◆ Action item ◆
After locating the line that contains "acknowledge_each (am_recipient request)" in the data below, set down exactly that line and each one after it through the line that contains "#[global] Instance collect_owned_read_only", and nothing more.

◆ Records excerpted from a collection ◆

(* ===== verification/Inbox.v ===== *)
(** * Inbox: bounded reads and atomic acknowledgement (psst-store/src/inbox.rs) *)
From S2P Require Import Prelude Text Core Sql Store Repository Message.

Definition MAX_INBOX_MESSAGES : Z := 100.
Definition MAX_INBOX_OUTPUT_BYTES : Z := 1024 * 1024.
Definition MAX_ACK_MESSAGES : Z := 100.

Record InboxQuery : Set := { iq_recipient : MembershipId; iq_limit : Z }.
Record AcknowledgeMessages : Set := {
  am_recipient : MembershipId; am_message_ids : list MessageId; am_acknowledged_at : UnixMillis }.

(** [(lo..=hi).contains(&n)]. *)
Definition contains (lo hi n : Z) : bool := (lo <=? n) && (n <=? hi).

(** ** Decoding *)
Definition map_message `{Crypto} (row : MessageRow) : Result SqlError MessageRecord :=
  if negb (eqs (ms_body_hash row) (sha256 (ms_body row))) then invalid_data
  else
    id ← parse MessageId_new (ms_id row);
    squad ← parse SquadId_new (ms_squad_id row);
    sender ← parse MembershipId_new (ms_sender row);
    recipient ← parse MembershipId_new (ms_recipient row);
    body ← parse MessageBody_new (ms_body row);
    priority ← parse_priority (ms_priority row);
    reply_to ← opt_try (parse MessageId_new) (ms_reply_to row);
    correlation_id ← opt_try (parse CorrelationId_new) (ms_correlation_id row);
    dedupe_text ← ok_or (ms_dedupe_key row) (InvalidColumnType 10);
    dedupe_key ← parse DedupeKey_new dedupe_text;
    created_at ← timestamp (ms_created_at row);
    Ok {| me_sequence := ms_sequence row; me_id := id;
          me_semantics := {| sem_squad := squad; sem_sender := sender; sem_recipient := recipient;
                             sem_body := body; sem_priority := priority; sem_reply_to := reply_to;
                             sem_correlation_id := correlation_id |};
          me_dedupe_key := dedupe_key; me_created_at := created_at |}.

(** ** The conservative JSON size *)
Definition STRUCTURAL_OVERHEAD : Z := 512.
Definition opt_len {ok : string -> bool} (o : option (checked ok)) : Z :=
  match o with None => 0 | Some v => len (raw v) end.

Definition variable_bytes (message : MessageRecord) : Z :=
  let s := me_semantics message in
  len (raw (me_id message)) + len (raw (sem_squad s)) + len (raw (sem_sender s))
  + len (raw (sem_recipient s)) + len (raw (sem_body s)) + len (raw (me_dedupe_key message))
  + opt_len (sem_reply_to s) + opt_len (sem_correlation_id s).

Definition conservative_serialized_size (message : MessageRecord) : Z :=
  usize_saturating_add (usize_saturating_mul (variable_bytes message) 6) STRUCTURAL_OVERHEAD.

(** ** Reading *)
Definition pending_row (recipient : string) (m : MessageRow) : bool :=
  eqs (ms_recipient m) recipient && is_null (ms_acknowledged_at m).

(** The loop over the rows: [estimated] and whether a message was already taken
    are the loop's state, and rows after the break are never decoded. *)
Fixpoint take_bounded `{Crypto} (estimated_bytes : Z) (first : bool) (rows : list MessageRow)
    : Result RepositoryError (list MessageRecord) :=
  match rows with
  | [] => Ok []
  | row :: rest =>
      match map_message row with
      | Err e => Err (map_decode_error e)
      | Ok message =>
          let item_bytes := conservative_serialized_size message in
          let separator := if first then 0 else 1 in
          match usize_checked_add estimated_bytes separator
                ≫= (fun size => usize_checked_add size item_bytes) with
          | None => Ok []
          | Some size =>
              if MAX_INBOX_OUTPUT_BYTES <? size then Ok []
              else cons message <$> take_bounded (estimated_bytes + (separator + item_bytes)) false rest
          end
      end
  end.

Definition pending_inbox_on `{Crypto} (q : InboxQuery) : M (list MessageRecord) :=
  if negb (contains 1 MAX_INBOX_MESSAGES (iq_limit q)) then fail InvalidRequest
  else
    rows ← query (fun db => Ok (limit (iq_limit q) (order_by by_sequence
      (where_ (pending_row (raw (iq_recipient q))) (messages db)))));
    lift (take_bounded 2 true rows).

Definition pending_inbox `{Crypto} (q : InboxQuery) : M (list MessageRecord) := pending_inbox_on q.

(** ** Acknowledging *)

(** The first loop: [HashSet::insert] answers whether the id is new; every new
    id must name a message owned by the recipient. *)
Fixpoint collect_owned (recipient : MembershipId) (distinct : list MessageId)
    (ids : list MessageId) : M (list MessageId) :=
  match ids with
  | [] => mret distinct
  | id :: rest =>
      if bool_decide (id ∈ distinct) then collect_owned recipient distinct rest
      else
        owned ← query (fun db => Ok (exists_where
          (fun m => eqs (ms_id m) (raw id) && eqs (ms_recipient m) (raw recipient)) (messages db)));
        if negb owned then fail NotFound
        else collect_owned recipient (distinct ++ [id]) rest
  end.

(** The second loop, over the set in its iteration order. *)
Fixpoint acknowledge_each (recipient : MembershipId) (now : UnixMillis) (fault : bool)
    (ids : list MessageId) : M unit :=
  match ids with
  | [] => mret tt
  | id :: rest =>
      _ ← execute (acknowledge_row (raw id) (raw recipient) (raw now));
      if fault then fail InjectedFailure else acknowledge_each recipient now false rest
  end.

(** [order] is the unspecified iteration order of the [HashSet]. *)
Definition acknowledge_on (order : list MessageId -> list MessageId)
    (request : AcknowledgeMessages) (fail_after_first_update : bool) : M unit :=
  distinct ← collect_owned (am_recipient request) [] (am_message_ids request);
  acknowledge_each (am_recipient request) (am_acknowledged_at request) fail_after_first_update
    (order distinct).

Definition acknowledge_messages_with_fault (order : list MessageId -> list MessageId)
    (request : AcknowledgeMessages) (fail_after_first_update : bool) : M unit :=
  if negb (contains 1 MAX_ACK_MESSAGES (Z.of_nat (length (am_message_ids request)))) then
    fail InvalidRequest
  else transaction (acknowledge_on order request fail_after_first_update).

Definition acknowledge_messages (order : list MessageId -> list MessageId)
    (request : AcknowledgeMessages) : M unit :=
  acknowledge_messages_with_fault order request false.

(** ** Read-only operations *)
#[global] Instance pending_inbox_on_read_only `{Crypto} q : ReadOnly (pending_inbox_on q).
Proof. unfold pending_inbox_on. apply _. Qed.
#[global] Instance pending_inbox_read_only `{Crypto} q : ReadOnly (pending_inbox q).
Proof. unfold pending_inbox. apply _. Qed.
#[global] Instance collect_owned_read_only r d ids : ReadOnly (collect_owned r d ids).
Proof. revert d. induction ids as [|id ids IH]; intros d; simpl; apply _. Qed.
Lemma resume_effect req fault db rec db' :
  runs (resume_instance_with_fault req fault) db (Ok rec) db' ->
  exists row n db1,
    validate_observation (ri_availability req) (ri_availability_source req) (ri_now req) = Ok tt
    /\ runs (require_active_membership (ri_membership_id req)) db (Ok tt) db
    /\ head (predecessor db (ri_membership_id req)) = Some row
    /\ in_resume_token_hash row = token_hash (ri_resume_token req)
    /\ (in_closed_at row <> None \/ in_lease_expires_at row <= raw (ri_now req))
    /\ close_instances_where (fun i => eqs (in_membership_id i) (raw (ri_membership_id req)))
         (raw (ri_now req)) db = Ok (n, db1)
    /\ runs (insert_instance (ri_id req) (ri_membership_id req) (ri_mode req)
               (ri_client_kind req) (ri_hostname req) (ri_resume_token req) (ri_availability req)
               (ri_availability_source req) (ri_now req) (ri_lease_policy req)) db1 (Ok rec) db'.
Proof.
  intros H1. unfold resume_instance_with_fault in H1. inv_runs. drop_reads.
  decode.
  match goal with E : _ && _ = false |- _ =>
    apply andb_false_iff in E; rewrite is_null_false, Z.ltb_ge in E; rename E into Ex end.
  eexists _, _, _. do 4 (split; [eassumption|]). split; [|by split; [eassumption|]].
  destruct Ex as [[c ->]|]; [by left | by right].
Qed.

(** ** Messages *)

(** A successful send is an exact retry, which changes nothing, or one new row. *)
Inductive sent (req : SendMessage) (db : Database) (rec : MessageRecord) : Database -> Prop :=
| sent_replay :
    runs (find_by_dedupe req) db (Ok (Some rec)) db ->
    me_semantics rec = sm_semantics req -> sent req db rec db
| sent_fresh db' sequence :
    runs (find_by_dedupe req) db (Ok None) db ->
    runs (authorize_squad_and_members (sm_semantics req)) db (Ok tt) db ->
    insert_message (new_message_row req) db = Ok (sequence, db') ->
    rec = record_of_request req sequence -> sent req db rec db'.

---

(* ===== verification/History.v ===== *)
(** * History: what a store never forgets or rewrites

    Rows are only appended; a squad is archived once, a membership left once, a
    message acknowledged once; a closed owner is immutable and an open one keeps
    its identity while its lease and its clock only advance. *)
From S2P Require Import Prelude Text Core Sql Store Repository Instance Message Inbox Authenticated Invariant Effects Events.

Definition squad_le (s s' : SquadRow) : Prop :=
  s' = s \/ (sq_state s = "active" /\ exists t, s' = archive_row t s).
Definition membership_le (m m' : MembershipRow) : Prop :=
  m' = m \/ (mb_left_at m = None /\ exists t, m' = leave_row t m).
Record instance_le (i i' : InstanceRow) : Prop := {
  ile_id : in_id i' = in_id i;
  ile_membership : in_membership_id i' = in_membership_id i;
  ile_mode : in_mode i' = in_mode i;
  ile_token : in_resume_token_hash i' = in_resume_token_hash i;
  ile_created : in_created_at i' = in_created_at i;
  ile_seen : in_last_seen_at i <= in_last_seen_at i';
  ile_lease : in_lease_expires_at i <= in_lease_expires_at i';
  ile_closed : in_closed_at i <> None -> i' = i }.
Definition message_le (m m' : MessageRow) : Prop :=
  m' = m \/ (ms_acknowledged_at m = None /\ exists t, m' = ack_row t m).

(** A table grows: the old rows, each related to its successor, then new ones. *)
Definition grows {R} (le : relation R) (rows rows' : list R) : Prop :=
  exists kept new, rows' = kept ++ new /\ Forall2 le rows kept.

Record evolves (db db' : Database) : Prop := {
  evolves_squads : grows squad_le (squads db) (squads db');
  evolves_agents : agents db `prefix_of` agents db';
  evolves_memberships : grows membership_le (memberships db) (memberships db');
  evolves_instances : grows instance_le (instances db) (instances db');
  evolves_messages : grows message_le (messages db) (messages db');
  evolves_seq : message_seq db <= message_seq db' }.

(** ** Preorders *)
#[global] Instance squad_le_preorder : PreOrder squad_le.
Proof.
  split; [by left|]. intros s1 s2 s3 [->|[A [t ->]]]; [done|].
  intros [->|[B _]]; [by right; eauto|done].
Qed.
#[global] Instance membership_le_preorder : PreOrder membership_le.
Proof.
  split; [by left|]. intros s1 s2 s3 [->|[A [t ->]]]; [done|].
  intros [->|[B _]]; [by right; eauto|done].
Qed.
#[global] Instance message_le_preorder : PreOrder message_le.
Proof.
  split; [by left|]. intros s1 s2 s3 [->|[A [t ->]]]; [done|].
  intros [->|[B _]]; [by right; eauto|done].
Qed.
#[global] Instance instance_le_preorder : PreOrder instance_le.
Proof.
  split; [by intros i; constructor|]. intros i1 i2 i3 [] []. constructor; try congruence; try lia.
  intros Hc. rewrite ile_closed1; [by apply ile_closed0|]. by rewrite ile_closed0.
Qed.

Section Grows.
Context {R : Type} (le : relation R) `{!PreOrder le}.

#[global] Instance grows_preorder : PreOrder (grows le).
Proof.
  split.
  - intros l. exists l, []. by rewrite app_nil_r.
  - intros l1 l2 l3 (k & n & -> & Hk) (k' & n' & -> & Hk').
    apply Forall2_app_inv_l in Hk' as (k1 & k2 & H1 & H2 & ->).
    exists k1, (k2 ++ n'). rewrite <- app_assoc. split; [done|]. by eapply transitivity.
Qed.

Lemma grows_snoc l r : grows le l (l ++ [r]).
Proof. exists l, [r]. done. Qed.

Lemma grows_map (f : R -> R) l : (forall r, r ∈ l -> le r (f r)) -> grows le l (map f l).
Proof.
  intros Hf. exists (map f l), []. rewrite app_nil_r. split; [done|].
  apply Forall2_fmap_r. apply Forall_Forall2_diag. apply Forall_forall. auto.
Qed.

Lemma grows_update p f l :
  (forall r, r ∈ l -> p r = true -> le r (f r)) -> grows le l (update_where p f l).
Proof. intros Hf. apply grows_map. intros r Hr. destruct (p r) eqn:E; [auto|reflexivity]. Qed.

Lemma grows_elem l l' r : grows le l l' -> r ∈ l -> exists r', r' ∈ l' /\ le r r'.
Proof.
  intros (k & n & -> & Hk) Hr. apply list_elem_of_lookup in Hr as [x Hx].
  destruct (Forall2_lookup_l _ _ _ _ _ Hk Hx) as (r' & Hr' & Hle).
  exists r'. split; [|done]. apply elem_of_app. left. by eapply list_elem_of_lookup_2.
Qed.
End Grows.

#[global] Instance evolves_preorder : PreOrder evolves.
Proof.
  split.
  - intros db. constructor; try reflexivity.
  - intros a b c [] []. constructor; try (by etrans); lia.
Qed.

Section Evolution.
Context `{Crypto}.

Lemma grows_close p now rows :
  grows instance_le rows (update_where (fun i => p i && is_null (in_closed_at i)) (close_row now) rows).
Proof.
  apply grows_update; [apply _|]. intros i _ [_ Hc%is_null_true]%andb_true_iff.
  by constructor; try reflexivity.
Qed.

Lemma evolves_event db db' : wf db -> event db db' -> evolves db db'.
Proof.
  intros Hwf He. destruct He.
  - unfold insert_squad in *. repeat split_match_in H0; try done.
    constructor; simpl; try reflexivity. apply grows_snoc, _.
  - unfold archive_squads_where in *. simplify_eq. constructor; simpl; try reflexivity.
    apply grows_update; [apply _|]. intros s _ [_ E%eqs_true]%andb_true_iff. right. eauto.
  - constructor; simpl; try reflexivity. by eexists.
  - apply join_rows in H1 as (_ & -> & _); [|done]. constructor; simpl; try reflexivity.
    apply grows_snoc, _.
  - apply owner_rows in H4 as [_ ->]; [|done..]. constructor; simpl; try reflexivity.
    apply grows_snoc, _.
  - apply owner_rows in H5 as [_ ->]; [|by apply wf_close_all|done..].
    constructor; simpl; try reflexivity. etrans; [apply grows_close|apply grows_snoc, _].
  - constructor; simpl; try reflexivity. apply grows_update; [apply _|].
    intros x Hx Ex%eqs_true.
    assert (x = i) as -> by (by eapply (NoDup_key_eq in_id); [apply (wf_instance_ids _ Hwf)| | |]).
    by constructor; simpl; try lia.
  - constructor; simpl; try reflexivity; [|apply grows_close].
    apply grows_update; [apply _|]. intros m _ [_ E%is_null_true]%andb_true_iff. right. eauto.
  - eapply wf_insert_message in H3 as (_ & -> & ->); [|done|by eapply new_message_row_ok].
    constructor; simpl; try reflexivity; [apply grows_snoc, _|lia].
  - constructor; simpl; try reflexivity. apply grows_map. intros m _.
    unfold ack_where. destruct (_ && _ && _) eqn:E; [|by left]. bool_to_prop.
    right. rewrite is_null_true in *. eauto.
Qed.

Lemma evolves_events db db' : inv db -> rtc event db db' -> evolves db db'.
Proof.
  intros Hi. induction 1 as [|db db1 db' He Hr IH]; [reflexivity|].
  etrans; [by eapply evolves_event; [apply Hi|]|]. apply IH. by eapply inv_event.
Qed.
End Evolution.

◆ Task answer ◆
  acknowledge_each (am_recipient request) (am_acknowledged_at request) fail_after_first_update
    (order distinct).

Definition acknowledge_messages_with_fault (order : list MessageId -> list MessageId)
    (request : AcknowledgeMessages) (fail_after_first_update : bool) : M unit :=
  if negb (contains 1 MAX_ACK_MESSAGES (Z.of_nat (length (am_message_ids request)))) then
    fail InvalidRequest
  else transaction (acknowledge_on order request fail_after_first_update).

Definition acknowledge_messages (order : list MessageId -> list MessageId)
    (request : AcknowledgeMessages) : M unit :=
  acknowledge_messages_with_fault order request false.

(** ** Read-only operations *)
#[global] Instance pending_inbox_on_read_only `{Crypto} q : ReadOnly (pending_inbox_on q).
Proof. unfold pending_inbox_on. apply _. Qed.
#[global] Instance pending_inbox_read_only `{Crypto} q : ReadOnly (pending_inbox q).
Proof. unfold pending_inbox. apply _. Qed.
#[global] Instance collect_owned_read_only r d ids : ReadOnly (collect_owned r d ids).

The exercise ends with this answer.